Ecco, la nota di Bruschi non è coraggiosa e rivoluzionaria, come spesso – e questo bisogna riconoscerglielo – ha fatto nelle sue battaglie per migliorare alcune storture della scuola italiana dovute a logiche vetero-sinistrorse; ricalca purtroppo una tradizionale elefantiasi della comunicazione ministeriale, di cui la scuola del 2020 non ha sinceramente bisogno.
Dunque si operi un cambiamento a partire dalla stilistica comunicativa del MI, togliendo quel “rumore di fondo” di dinamiche ministeriali di Trastevere, che hanno fatto sentire spessissimo la distanza, anzi il distanziamento, tra la scuola reale e chi sedeva nei luoghi dove si prendono le decisioni politiche e tecniche. Si vada dunque all’essenzialità, alla rapidità, alla sintesi della comunicazione per far percepire ai 25 lettori la concretezza e la volontà del fare.
Il primo banco di prova è stato dunque – anche senza i banchi con le rotelle e le sedie, che tutti i ragazzini attendono con somma trepidanza – il 2 settembre, quando in molte scuole si è iniziato ad attuare il “riallineamento” degli apprendimenti nei corsi di recupero che sono non retribuiti per i docenti che li svolgono. Stranamente non si parla di riallineare le “competenze” tanto sbandierate dalla retorica ministeriale.
Siamo quasi al paradosso della contingenza scolastica: Bruschi, diventando esegeta della legge repubblicana e facenti le funzioni dello scoliasta dei tempi antichi, ha fatto infuriare tutti i sindacati della scuola, ricompattando la loro divergenza e divisione: “Nel fare ciò”, scrive Bruschi, “la norma ha evidenziato come esse debbano intendersi quale attività didattica ordinaria (articolo 1, comma 2), da collocarsi, pertanto, nell’alveo degli adempimenti contrattuali ordinari correlati alla professione docente e non automaticamente assimilabili ad attività professionali aggiuntive da retribuire con emolumenti di carattere accessorio”.
Al di là delle norme contrattuali e legislative che i sindacati hanno richiamato per delegittimare il “chiarimento” interpretativo “in scrupoloso rispetto della normativa vigente”, rimane, nel sottofondo rumoroso, la mancanza di chiarezza della lingua italiana di leggi, normative eccetera, per il quale la verbosità non fa altro che ingigantire una supposta discrezionalità, anche dei giudici, che però – va detto – esercitano uno dei tre poteri costituzionali. Qui si tratta dell’espressione “attività ordinaria”.

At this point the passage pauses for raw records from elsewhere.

(* ===== verification/Backends.v ===== *)
(** * The durable backends: refinement, equivalence, errors

    The claims about [RedbRaftStorage] and [DuckdbRaftStorage], with an
    engine for each that satisfies what is assumed of the libraries: tables
    held in memory, every call successful. *)

From S2P Require Import Prelude Types Storage Backend.
From S2P Require RedbStorage RedbProps DuckdbStorage DuckdbProps.
Import RedbStorage RedbProps DuckdbStorage DuckdbProps.

(** ** Values that are strings *)
#[local] Instance string_json : Json string := {| to_string s := Ok s; from_str s := Ok s |}.
#[local] Instance string_json_spec : JsonSpec string.
Proof. split. by intros v s [= ->]. Qed.

(** ** Rows in key order *)
Section sorted.
Context {W : Type}.

Definition key_le (p q : N * W) : Prop := (p.1 ≤ q.1)%N.
#[local] Instance key_le_dec : RelDecision key_le.
Proof. intros p q. unfold key_le. apply _. Defined.
#[local] Instance key_le_total : Total key_le.
Proof. intros p q. unfold key_le. lia. Qed.
#[local] Instance key_le_trans : Transitive key_le.
Proof. intros p q r. unfold key_le. lia. Qed.

Definition sorted_rows (m : gmap N W) : list (N * W) := merge_sort key_le (map_to_list m).

Lemma strictly_sorted (l : list (N * W)) :
  StronglySorted key_le l → NoDup l.*1 → StronglySorted N.lt l.*1.
Proof.
  induction 1 as [|p l Hs IH Hf]; simpl; [constructor|]. inversion_clear 1 as [|?? Hp Hd].
  constructor; [by apply IH|]. apply Forall_forall. intros k Hk.
  assert (k ≠ p.1) by (by intros ->). apply list_elem_of_fmap in Hk as (q & -> & Hq).
  rewrite Forall_forall in Hf. specialize (Hf q Hq). unfold key_le in Hf. lia.
Qed.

Infine, “il Cts”, si legge nell’incriminata nota come chicca richiamata dal preside Zen, “ha ribadito che la misura del distanziamento fisico, inteso come distanza minima di un metro tra le rime buccali degli alunni, rimane uno dei punti di primaria importanza nelle azioni di prevenzione del contenimento epidemico”. Mi vedo già in classe con il metro del sarto a misurar le distanze tra le rime buccali delle mie classi, e ciò sarà facilitato dallo spostamento con i banchi o sedie con le rotelle; gli alunni si potranno muovere in aula come pedine al gioco della dama!
Spiegherò, certo, davanti alle facce dei miei alunni, con la giusta distanza tra cattedra, banchi e sedie, le varie tipologie di rime della tradizione poetica italiana: rima alternata, rima incrociata, rima incatenata, rima ripetuta, rima invertita. Epperò dovrò solo stare attento, per via del contagio da Covid-19, durante l’intervallo o il cambio d’ora, alla rima baciata. Tra le effusioni ormonali dei teenagers. Ovviamente senza trascurare la rima buccale.